Protect Your Cloud Resources Using a Virtual Firewall

Although Oracle Cloud Infrastructure offers network security controls through security lists and network security groups, in some scenarios different types of network security are required. For those scenarios, Oracle Cloud Infrastructure uses virtual cloud networks (VCN) and subnets to lay the different segments of the network, and the firewall to handle the security controls.

Deploying a firewall to control the network flow gives you the following benefits:
  • Centralized access controls
  • Content filtering
  • Inbound and outbound Network Address Translation (NAT) and Port Address Translation (PAT)
  • Advanced traffic policies
  • Consistency of procedures through different environments (on-premises and other cloud providers), which also simplifies migration and expansion to the cloud because the same tools are being used
  • Extended design capabilities for complex scenarios

Architecture

This reference architecture consists of a firewall that controls north-south traffic and east-west traffic. North-south traffic is the traffic that comes from the internet (through the internet gateway) or the on-premises environment (through the dynamic routing gateway) to the VCNs. East-west traffic is the traffic between VCNs in your tenancy. This architecture shows how to design the network and where to place the firewall.

The following diagram illustrates this reference architecture.

Description of firewall-oci.png follows
Description of the illustration firewall-oci.png

The architecture has the following components:

  • Region

    A region is a localized geographic area and is composed of one or more availability domains. Regions are independent of other regions and can be separated by vast distances (across countries or continents).

  • Availability domains

    Availability domains are standalone, independent data centers within a region. The physical resources in each availability domain are isolated from the resources in the other availability domains, which provides fault tolerance. Availability domains don’t share infrastructure such as power or cooling, or the internal availability domain network. So, a failure at one availability domain is unlikely to affect the other availability domains in the region.

  • Fault domains

    A fault domain is a grouping of hardware and infrastructure within an availability domain. Each availability domain has three fault domains with independent power and hardware. When you place Compute instances across multiple fault domains, applications can tolerate physical server failure, system maintenance, and many common networking and power failures inside the availability domain.

  • Virtual cloud network (VCN) and subnets

    Every Compute instance is deployed in a VCN that can be segmented into subnets.

  • Security lists

    For each subnet, you can create security rules that specify the source, destination, and type of traffic that must be allowed in and out of the subnet.

  • Virtual network interface card (VNIC)

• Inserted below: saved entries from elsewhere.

(** A protection clock never restarts: whatever the session did before, the
    deadline a protected nick is given bounds every later one -- however many
    other protected nicks the session cycles through, until it identifies, the
    nick's next deadline is no later, whatever fresh deadline is offered --
    and the session never tracks more than eight clocks, one per nick. *)
Theorem protection_clock_never_restarts ops nick fresh later fresh' :
  forallb (fun op => negb (is_settle op)) later = true ->
  let e := snd (runs enf_step NickEnforcement_default ops) in
  let '(d, e1) := deadline nick fresh e in
  let e2 := snd (runs enf_step e1 later) in
  fst (deadline nick fresh' e2) <= d
  /\ (length (clocked e2) <= TRACKED)%nat /\ NoDup (clocked e2).
Proof.
  intros Hlater e. assert (clocks_ok e) as Hok.
  { apply (runs_invariant enf_step (fun _ => True) clocks_ok); [intros; by apply clocks_ok_step|by apply Forall_true|].
    split; cbn; [lia|constructor]. }
  pose proof (clocks_ok_step e (Deadline nick fresh) Hok) as Hok1. cbn [enf_step] in Hok1.
  destruct (deadline nick fresh e) as [d e1] eqn:Ed. cbn [snd] in Hok1.
  assert ((nick, d) ∈ deadlines e1) as Hin.
  { destruct (find_deadline nick (deadlines e)) as [y|] eqn:E.
    - unfold deadline in Ed. rewrite E in Ed. injection Ed as <- <-. by apply find_deadline_Some.
    - rewrite (deadline_new nick fresh e E) in Ed. injection Ed as <- <-. cbn. apply elem_of_snoc. by right. }
  assert (clock_bound nick d (snd (runs enf_step e1 later))) as Hb.
  { apply (runs_invariant enf_step (fun op => is_settle op = false) (clock_bound nick d)).
    - intros; by apply clock_bound_step.
    - apply forallb_true_iff in Hlater. eapply Forall_impl; [exact Hlater|]. intros op. apply negb_true_iff.
    - split; [done|..].
      + intros d' Hd'. by rewrite (clocks_functional e1 nick d' d).
      + intros Hno. by apply (find_deadline_None _ _ d) in Hno. }
  intros e2. destruct Hb as [[Hlen Hnd] Hk Hf]. fold e2 in Hk, Hf, Hlen, Hnd. split_and!; [|by unfold clocked; rewrite length_fmap|done].
  destruct (find_deadline nick (deadlines e2)) as [y|] eqn:E.
  - unfold deadline. rewrite E. cbn. by apply Hk, find_deadline_Some.
  - rewrite (deadline_new nick fresh' e2 E). cbn [fst]. destruct (Hf eq_refl) as [Hl ?].
    rewrite (proj2 (Nat.leb_le _ _) Hl). lia.
Qed.

(** Nine protected nicks held in turn, and back to the first. *)
Lemma protection_clock_never_restarts_witness :
  let later := (fun i => Deadline [u8 (97 + i)] (60000 + i)) <$> seqZ 0 9 in
  let e1 := snd (deadline (bs "victim") 60000 NickEnforcement_default) in
  forallb (fun op => negb (is_settle op)) later = true
  /\ fst (deadline (bs "victim") 99999 (snd (runs enf_step e1 later))) <= 60000.
Proof.
  intros later e1. split; [reflexivity|].
  exact (proj1 (protection_clock_never_restarts [] (bs "victim") 60000 later 99999 eq_refl)).
Defined.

    A VNIC enables an instance to connect to a VCN and determines how the instance connects with endpoints inside and outside the VCN. Each instance automatically comes with a primary VNIC, and you can add secondary ones.

  • Firewall

    The firewall controls the flow between the segments in your environment. Advanced features vary among providers.

Recommendations

Your requirements might differ from the architecture described here. Use the following recommendations as a starting point.

  • VCN

    When you create the VCN, determine how many IP addresses your cloud resources in each subnet require. Using Classless Inter-Domain Routing (CIDR) notation, specify a subnet mask and a network address range large enough for the required IP addresses. Use an address space that falls within the standard private IP address blocks.

    Select an address range that doesn’t overlap with your on-premises network, so that you can set up a connection between the VCN and your on-premises network later, if necessary.

    After you create the VCN, you can't change the address range.

    When you design the subnets, consider functionality and security requirements. All compute instances within the same tier or role should go into the same subnet.

    Use a regional subnet.

  • Security lists

    Although all the traffic is flowing through the firewall, security lists are still required for traffic within and among subnets.

  • Firewall

    If your environment is mission-critical, ensure that the firewall you implement supports a highly available deployment to avoid unexpected outages.

    When using a standby firewall, deploy it on a different fault domain.

    Because the firewall isn’t managed as part of Oracle Cloud Infrastructure, ensure that its patches are always applied.

    The firewall requires multiple VNICs to connect the different segments in your environment. Choose an instance shape that provides enough VNICs.

Considerations

  • Performance

    As the central point of communication, the firewall instance should have enough VNICs to connect the existing segments. For most cases, CPU is not a limiting factor. In Oracle Cloud Infrastructure, the number of VNICs and the associated bandwidth scale up with the number of OCPUs of the instance’s shape.

  • Security

    The firewall isn’t managed as part of Oracle Cloud Infrastructure. Implement secure procedures to ensure secure management access and a good patching policy.

  • Availability

    The firewall is the central point where all the communications flows. The firewall that you choose must be able to work in a high-availability mode to avoid impacts if an unplanned outage occurs.

  • Cost

    The cost of using this architecture is based on the size of the instance shape used for the firewall. If you choose a paid firewall solution, the licensing costs should also be considered.